Artie Fishel And The Promised Band
Gilad Atzmon's third satirical novel, err... his 2006 offering titled Gilad Atzmon Presents Artie Fishel And The Promised Band, came as something of a rude shock to most reviewers, and probably even a large proportion of Atzmon fans. True, not exactly what you would expect in the way of jazz from an established jazz legend such as Atzmon. However, with a genius such as Atzmon, you should always expect the totally unexpected.
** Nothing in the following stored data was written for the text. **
(** C3 (the code departs from it). The clip cut by the category-change
    webhook holds a number as its start time; the filter of the next recap
    request throws on it, the [catch] clause deletes the key without the
    instant, and the request settles with the error while its own key stays
    marked in flight. *)
Theorem exception_exit_leaves_marker :
  clips (store webhookClip) !! "c1"
  = Some [Clip "u1" "Chat" "Chat" (NumberMs 1000) (NumberMs 5000) 5000 false]
  /\ tasks (step webhookClip (Request "c1" 0 9000 9000))
     = [Settled (Error "clip.startTime.getTime is not a function")]
  /\ videoId "c1" 0 9000
       ∈ generatingVideos (store (step webhookClip (Request "c1" 0 9000 9000)))
  /\ step (step webhookClip (Request "c1" 0 9000 9000)) (Request "c1" 0 9000 9001)
     = System (store (step webhookClip (Request "c1" 0 9000 9000)))
              [Settled (Error "clip.startTime.getTime is not a function");
               Polling (videoId "c1" 0 9000)].
Proof.
  split; [by vm_compute|]. split; [by vm_compute|]. split.
  - apply (bool_decide_unpack _). by vm_compute.
  - by vm_compute.
Qed.

(** C1 (the code departs from it). The key embeds the clock reading of
    line 229: after a request has been served and its artifact stored, the
    same channel and [minutesLate] asked again 501 ms later make another
    key, miss the artifact and start the encoder a second time. *)
Theorem key_embeds_generation_instant :
  tasks servedOnce
  = [Settled (Generated "c1_0min_100000" "/videos/c1_0min_100000.mp4" 4096 60)]
  /\ videosDir (store servedOnce) !! videoPath (videoId "c1" 0 100000)
     = Some (File 4096 100500 false)
  /\ videoId "c1" 0 100501 <> videoId "c1" 0 100000
  /\ tasks (step servedOnce (Request "c1" 0 100501 100501)) !! 1%nat
     = Some (AwaitEncoder "c1_0min_100501" 30 [clipB; clipA]
               [entryOf 30 clipB; entryOf 30 clipA])
  /\ spawned (store (step servedOnce (Request "c1" 0 100501 100501)))
     = spawned (store servedOnce)
         ++ [FfmpegConcat "c1_0min_100501_list.txt" "c1_0min_100501.mp4"].
Proof.
  split; [by vm_compute|]. split; [by vm_compute|]. split.
  - by intros ?%videoId_now_inj.
  - split; by vm_compute.
Qed.

End Exits.

(** ** Waiting for a generation in flight *)

Section Waiting.

(** While the marker of its key is set, a tick is a no-op. *)
Lemma tick_while_marked (s : system) (k : nat) (vid : string) :
  tasks s !! k = Some (Polling vid) ->
  vid ∈ generatingVideos (store s) ->
  step s (Tick k) = s.
Proof.
  intros Hk Hin. simpl. rewrite (withTask_unfold _ _ _ _ Hk). simpl.
  rewrite bool_decide_eq_false_2 by (by intros Hn; apply Hn).
  simpl. rewrite list_insert_id by done. by destruct s.
Qed.

Lemma ticks_while_marked (s : system) (k : nat) (vid : string) (n : nat) :
  tasks s !! k = Some (Polling vid) ->
  vid ∈ generatingVideos (store s) ->
  run s (replicate n (Tick k)) = s.
Proof.
  intros Hk Hin. induction n as [|n IH]; [done|].
  simpl. unfold run in *. simpl.
  fold (step s (Tick k)). by rewrite (tick_while_marked s k vid).
Qed.




End Waiting.

(** ** Encoder failure *)

Section EncoderFailure.

(** C8 (the claim fails here). Exit codes 1 and 2 settle the request with
    one and the same object, the fixed message: the result does not carry
    the exit code.  And when the encoder that exits with code 1 has left a
    file at the video path, the file stays: a later request for the same
    key is answered from the cache with its id and url, and no encoder is
    started again. *)
Lemma encoder_failure_hides_exit_code :
  tasks (step encoding (EncoderClose 0 1 None)) !! 0%nat
  = Some (Settled (Error "Failed to generate video"))
  /\ tasks (step encoding (EncoderClose 0 2 None)) !! 0%nat
     = Some (Settled (Error "Failed to generate video"))
  /\ tasks (step encoding (EncoderClose 0 1 (Some (File 17 100400 false))))
       !! 0%nat
     = Some (Settled (Error "Failed to generate video"))
  /\ videosDir (store (step encoding
                         (EncoderClose 0 1 (Some (File 17 100400 false)))))
       !! videoPath "c1_0min_100000"
     = Some (File 17 100400 false)
  /\ tasks (run encoding
              [EncoderClose 0 1 (Some (File 17 100400 false));
               Request "c1" 0 100000 100900]) !! 1%nat
     = Some (Settled (Cached "c1_0min_100000" "/videos/c1_0min_100000.mp4"))
  /\ spawned (store (run encoding
                       [EncoderClose 0 1 (Some (File 17 100400 false));
                        Request "c1" 0 100000 100900]))
     = spawned (store encoding).
Proof. repeat split; by vm_compute. Qed.

(** A request whose key is neither cached nor marked, and for which clips
    are selected, generates. *)
Lemma generateRecapVideo_generates
    (w : world) (channelId : string) (minutesLate now0 now1 : Z)
    (rel : list clip) :
  videosDir w !! videoPath (videoId channelId minutesLate now0) = None ->
  videoId channelId minutesLate now0 ∉ generatingVideos w ->
  selectClips (default [] (clips w !! channelId)) minutesLate now1 = Some rel ->
  rel <> [] ->
  generating (generateRecapVideo channelId minutesLate now0 now1 w).2
  = Some (videoId channelId minutesLate now0).
Proof.
  intros Hv Hg Hsel Hrel. unfold generateRecapVideo, existsSync.
  rewrite bool_decide_eq_false_2 by (rewrite Hv; by intros [? ?]).
  rewrite bool_decide_eq_false_2 by done. simpl.
  assert (default [] (clips w !! channelId) <> []) as Hne.
  { intros Hnil. rewrite Hnil in Hsel. injection Hsel as <-. done. }
  rewrite bool_decide_eq_false_2
    by (by destruct (default [] (clips w !! channelId))).
  rewrite Hsel.
  rewrite bool_decide_eq_false_2 by (by destruct rel).
  set (w1 := set_generating _ w).
  destruct (clipLoop_spec (videoId channelId minutesLate now0)
              (durationPerClip (length rel)) rel rel [] w1)
    as (_ & _ & _ & _ & [(c & r & l & -> & _)| ->]); done.
Qed.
The merely good do the best they can. True genius does what it must. Thus it is with Gilad Atzmon, of course. He constantly re-invents himself. And this time he happens to have re-invented himself in the form of an alter ego, Artie Fishel, an almost diametric opposite of himself. Through this alter ego, Atzmon manages to cover a huge variety of musical genres and types or kinds, from jazz and funk to classical, rock to hip hop, klezmer to Chinese classical, and tons more.
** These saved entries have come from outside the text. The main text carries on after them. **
(** * OpenLambda guest-side server (server_combined.py)

    A shallow embedding of [min-image/runtimes/python/server_combined.py]:
    the zygote cache loop, the fork server and the sandbox bootstrap, the
    Tornado request handler and the command-line entry point, together with
    the properties of the process-lifecycle engine that the design document
    states about them. *)

From Stdlib Require Import ZArith Lia List Bool Ascii String.
From stdpp Require Import base option list gmap strings pretty.
Import ListNotations.

#[local] Set Warnings "-clear-no-such-hyp".


Local Open Scope Z_scope.

(** ** Python values shared by all components *)

(** A raised Python exception.  [exc_is_Exception] tells whether its class
    derives from [Exception]; [SystemExit], [KeyboardInterrupt] and
    [GeneratorExit] derive from [BaseException] only and pass through an
    [except Exception] clause. *)
Record py_exc := PyExc {
  exc_class : string;
  exc_msg : string;            (* str(err) *)
  exc_is_Exception : bool
}.

Definition IndexError : py_exc :=
  PyExc "IndexError" "list index out of range" true.
Definition AssertionError : py_exc :=
  PyExc "AssertionError" "" true.

(** What a process has written to [sys.stdout]: the printed texts (without
    the newline [print] adds), the points where [redirect()] replaced the
    stream by a fresh handle on [/host/stdout], and the points where it
    closed the stream and failed to replace it. *)
Inductive out_event :=
| Printed (text : string)
| Reopened
| Closed.

(** ** Global variables (lines 22-35) *)

Definition HOST_DIR := "/host".
Definition PKGS_DIR := "/packages".
Definition HANDLER_DIR := "/handler".
Definition path_join (a b : string) : string := a +:+ "/" +:+ b.
Definition FS_PATH := path_join HOST_DIR "fs.sock".
Definition SOCK_PATH := path_join HOST_DIR "ol.sock".
Definition STDOUT_PATH := path_join HOST_DIR "stdout".
Definition STDERR_PATH := path_join HOST_DIR "stderr".
Definition SERVER_PIPE_PATH := path_join HOST_DIR "server_pipe".
Definition PROCESSES_DEFAULT := 10.

(** ** [str.split()] without arguments

    Characters are code points below 256.  The code points for which
    [str.isspace()] holds in that range are U+0009..U+000D, U+001C..U+0020,
    U+0085 and U+00A0. *)
Definition is_space (c : ascii) : bool :=
  let n := Z.of_nat (nat_of_ascii c) in
  ((9 <=? n) && (n <=? 13)) || ((28 <=? n) && (n <=? 32))
  || (n =? 133) || (n =? 160).

(** [split_from cur s]: [cur] is the token being read, [s] what is left. *)
Fixpoint split_from (cur : string) (s : string) : list string :=
  match s with
  | EmptyString => match cur with EmptyString => [] | _ => [cur] end
  | String c s' =>
      if is_space c then
        match cur with
        | EmptyString => split_from "" s'
        | _ => cur :: split_from "" s'
        end
      else split_from (cur +:+ String c "") s'
  end.

Definition py_split (s : string) : list string := split_from "" s.

(** ** The cache loop (lines 130-175) *)

(** An imported module object, as [importlib.import_module] returns it:
    an instance of the module type, which cannot be called and is neither a
    string nor an exception class.  Only its name matters here. *)
Inductive py_module := Module (name : string).

(** State of one process running [cache_loop]: the local variables
    [signal], [r] and [count], the module globals, and what the process
    wrote to its standard output. *)
Record cl_state := ClState {
  cl_signal : string;
  cl_r : Z;
  cl_count : Z;
  cl_globals : gmap string py_module;
  cl_out : list out_event
}.

Definition cl_log (ev : out_event) (st : cl_state) : cl_state :=
  ClState (cl_signal st) (cl_r st) (cl_count st) (cl_globals st)
          (cl_out st ++ [ev]).

Definition cl_print (text : string) (st : cl_state) : cl_state :=
  cl_log (Printed text) st.

Definition set_signal (s : string) (st : cl_state) : cl_state :=
  ClState s (cl_r st) (cl_count st) (cl_globals st) (cl_out st).

Definition set_global (k : string) (m : py_module) (st : cl_state) : cl_state :=
  ClState (cl_signal st) (cl_r st) (cl_count st) (<[k:=m]> (cl_globals st))
          (cl_out st).

Definition incr_count (st : cl_state) : cl_state :=
  ClState (cl_signal st) (cl_r st) (cl_count st + 1) (cl_globals st)
          (cl_out st).

(** Local variables at entry of the loop (lines 133-135). *)
Definition cl_init (out : list out_event) : cl_state :=
  ClState "cache" (-1) 0 ∅ out.

(** The [while] condition of line 138. *)
Definition loop_cond (st : cl_state) : bool :=
  negb (cl_r st =? 0) || String.eqb (cl_signal st) "cache".

(** Lines 146-150: [data = line.split(); mods = data[:-1];
    signal = data[-1]].  The slice never fails; the index does on an empty
    list. *)
Definition parse_control (line : string) : py_exc + (list string * string) :=
  let data := py_split line in
  let mods := removelast data in
  match data with
  | [] => inl IndexError
  | _ => inr (mods, List.last data "")
  end.

(** A statement run in a state: the exception it raises, if any, and the
    state it leaves. *)
Definition cl_step : Type := cl_state -> option py_exc * cl_state.

Definition cl_pass : cl_step := λ st, (None, st).
Definition cl_do (f : cl_state -> cl_state) : cl_step := λ st, (None, f st).

(** Two statements in sequence. *)
Definition cl_seq (p q : cl_step) : cl_step :=
  λ st, match p st with
        | (None, st') => q st'
        | (Some err, st') => (Some err, st')
        end.

Declare Scope step_scope.
Delimit Scope step_scope with step.
Notation "p ;; q" := (cl_seq p q)
  (at level 100, q at level 200, right associativity) : step_scope.
Local Open Scope step_scope.

(** Line 161 stores every imported module in [globals()] under the name
    of the module.  That dictionary is where the loop finds the functions
    and constants of the file, and it is searched before the builtins: once
    a module is stored under such a name, the name yields the module.  (The
    names [sys] and [importlib] are bound to modules from the start, and
    importing those again gives the same objects; [ns] is a local
    variable.) *)
Definition rebound (name : string) (st : cl_state) : bool :=
  match cl_globals st !! name with
  | Some _ => true
  | None => false
  end.

(** What using a module in the place of a function, of a path, of an
    exception class or of the string that the native [ns.fdlisten] expects
    raises. *)
Definition not_callable : py_exc :=
  PyExc "TypeError" "'module' object is not callable" true.
Definition not_a_path : py_exc :=
  PyExc "TypeError" "expected str, bytes or os.PathLike object, not module"
        true.
Definition not_a_class : py_exc :=
  PyExc "TypeError"
        "catching classes that do not inherit from BaseException is not allowed"
        true.
Definition not_a_str : py_exc :=
  PyExc "TypeError" "argument 1 must be str, not module" true.

(** A call [name(...)] of a function of the file or of a builtin. *)
Definition call (name : string) (body : cl_step) : cl_step :=
  λ st, if rebound name st then (Some not_callable, st) else body st.

Definition print (text : string) : cl_step :=
  call "print" (cl_do (cl_print text)).

(** [flush()] (lines 39-41) writes nothing new. *)
Definition flush : cl_step := call "flush" cl_pass.

(** The body of [redirect()] (lines 44-48): both streams are closed, then
    reopened on the host files, the standard output first. *)
Definition redirect : cl_step :=
  λ st,
    if rebound "open" st then (Some not_callable, cl_log Closed st)
    else if rebound "STDOUT_PATH" st then (Some not_a_path, cl_log Closed st)
    else
      let st := cl_log Reopened st in
      if rebound "STDERR_PATH" st then (Some not_a_path, st) else (None, st).

(** [try: body / except Exception as err: handler].  The class named by
    the clause is looked up when an exception arrives. *)
Definition try_except (body : cl_step) (handler : py_exc -> cl_step)
    : cl_step :=
  λ st, match body st with
        | (None, st') => (None, st')
        | (Some err, st') =>
            if rebound "Exception" st' then (Some not_a_class, st')
            else if exc_is_Exception err then handler err st'
            else (Some err, st')
        end.

(** Line 161, [globals()[mod] = importlib.import_module(mod)]: the import
    comes first, then the call of [globals], then the store.
    [import_module] is [importlib.import_module]: it returns the module or
    raises. *)
Definition bind_module (import_module : string -> py_exc + py_module)
    (mod_ : string) : cl_step :=
  λ st, match import_module mod_ with
        | inl err => (Some err, st)
        | inr m => call "globals" (cl_do (set_global mod_ m)) st
        end.

(** Lines 158-163: the import loop. *)
Fixpoint import_modules (import_module : string -> py_exc + py_module)
    (mods : list string) : cl_step :=
  match mods with
  | [] => cl_pass
  | mod_ :: rest =>
      print ("importing: " +:+ mod_) ;;
      try_except (bind_module import_module mod_)
        (λ err,
           print ("failed to import " +:+ mod_ +:+ ": " +:+ exc_msg err)) ;;
      import_modules import_module rest
  end.

(** Lines 154-166: what the process does when [ns.forkenter()] returned 0. *)
Definition child_branch (import_module : string -> py_exc + py_module)
    (mods : list string) (signal : string) : cl_step :=
  call "redirect" redirect ;;
  import_modules import_module mods ;;
  print ("signal: " +:+ signal) ;;
  flush.

(** What one process observes in one iteration: the line returned by
    [ns.fdlisten(FS_PATH)] and the value returned by [ns.forkenter()]. *)
Record cl_event := ClEvent { ev_line : string; ev_fork : Z }.

(** Lines 139-146: up to the point where the process blocks in
    [ns.fdlisten], which is handed the value of [FS_PATH]. *)
Definition before_listen : cl_step :=
  (λ st, if cl_r st =? 0 then (print "RESET" ;; flush) st else (None, st)) ;;
  print "LISTENING" ;;
  flush ;;
  (λ st, if rebound "FS_PATH" st then (Some not_a_str, st) else (None, st)).

(** One pass through the body of the loop (lines 139-171). *)
Definition loop_body (import_module : string -> py_exc + py_module)
    (ev : cl_event) : cl_step :=
  before_listen ;;
  flush ;;
  (λ st,
     match parse_control (ev_line ev) with
     | inl err => (Some err, st)
     | inr (mods, signal) =>
         (cl_do (set_signal signal) ;;
          (let ret_val := ev_fork ev in
           if ret_val =? 0 then child_branch import_module mods signal
           else cl_pass) ;;
          print "" ;;
          flush ;;
          cl_do incr_count) st
     end).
More than that, Artie Fishel And The Promised Band is based on a very American Jewish tradition, that of comedy klezmer, which peaked in the 1950s with the great Mickey Katz. (The latter may ring a bell with some jazz aficionados through Don Byron's tribute album, Don Byron Plays The Music of Mickey Katz.) Even if this album were just comedy klezmer pure and simple, Atzmon would certainly give Katz one heck of a run for his money. However, Atzmon goes far beyond this and uses the form of comedy klezmer as a basic kind of vehicle for his biting satire. Too often, reviewers tend to overlook the fact that Gilad Atzmon is a master par excellence of urine extraction, and Artie Fishel And The Promised Band is exactly that - urine extraction on a grand scale. Mostly gentle, often subtle even, but as usual, in the end Atzmon's outstanding wit and humour take no prisoners. It is sad that Atzmon's wit and humour get overlooked or at least underestimated so often. Don't fall into this trap. Atzmon is the greatest wit in a very long time. With this in mind, have another listen to Artie Fishel And The Promised Band. If you still don't get it, oy vey, there is little hope....
Oh, and there is still plenty of 'jazz' for the 'purists', too. The musical genius of some of the arrangements is mindboggling. The 'classical Chinese' Theme from Dvorak's From The New World takes the breath away with its ingenuity and effect. Or take JFM, where Gilad Atzmon is at his bluesiest and also sounds like Grover Washington Jr.! This album is brim-full of musical gems and surprises.
My review copy of Artie Fishel And The Promised Band also included a special promo copy of alternative tracks/takes/fragments, that in itself - in spite of the relatively short 20-odd minutes - would have made for quite an album. The extended 'interview' segments with Artie Fishel and the dialogue with George W. are superb! Dare one hope for another outing for Artie Fishel And The Promised Band?
For Artie Fishel's Promised Band Gilad Atzmon recruited his regulars Asaf Sirkis on traps and Yaron Stavi on basses, as well as New York-based guitarist Eyal Maoz, John Turville on piano, Koby Israelite on accordion and vocals, and vocalist
Guillermo Rozenthuler and violinist
Ovidiu Fratila, both familiar from the previous Musik album. Also guesting is 'DJ Big Bobby Johnson' aka Tom Clark Hill. The performances are flawless all round, needless to say. It's particularly pleasing to hear a bit more of Atzmon's masterful clarinet. The alto is his prime axe, as indeed it was that of Bird (Charlie Parker) and, originally, Trane (John Coltrane), in both of whose footsteps Atzmon has so capably followed, but his clarinet is equally outstanding and too often overlooked.
Unless you are severely humour-impaired generally and in music specifically, Artie Fishel And The Promised Band cannot fail to win you over. Gilad Atzmon And The Orient House Ensemble this is not, and if that is what you are looking for, look elsewhere. This is Gilad Atzmon's wickedly comical, satirical alter ego Artie Fishel. Take it at that, and enjoy some outrageously funny satire as well as some great music.
Genius does what it must, as we established earlier. With Artie Fishel And The Promised Band, Gilad Atzmon has done exactly that. He isn't trying to be clever or funny (he just is that, and all), he didn't just have a great 'idea' to do something different for the hell of it, he just did what he had to do. For me, Artie Fishel never came as a 'big shock', nor even a little one. As a surprise perhaps, yes, but no more than any other of Atzmon's albums, and certainly not for reasons of what it is. We should be accustomed to being surprised by Gilad Atzmon. Such is the nature of genius. If this is a 'duff' album, as some have described it, then it's one hell of a duff album that lesser mortals could only aspire to.
Artie Fishel And The Promised Band should be essential in any good jazz collection, after all, it presents a whole new 'genre' if you like, that of comedy jazz. Likewise, it is essential in any contemporary Jewish music collection, and especially so if comedy klezmer is your kind of thing. Above all, it belongs into any good music collection, period.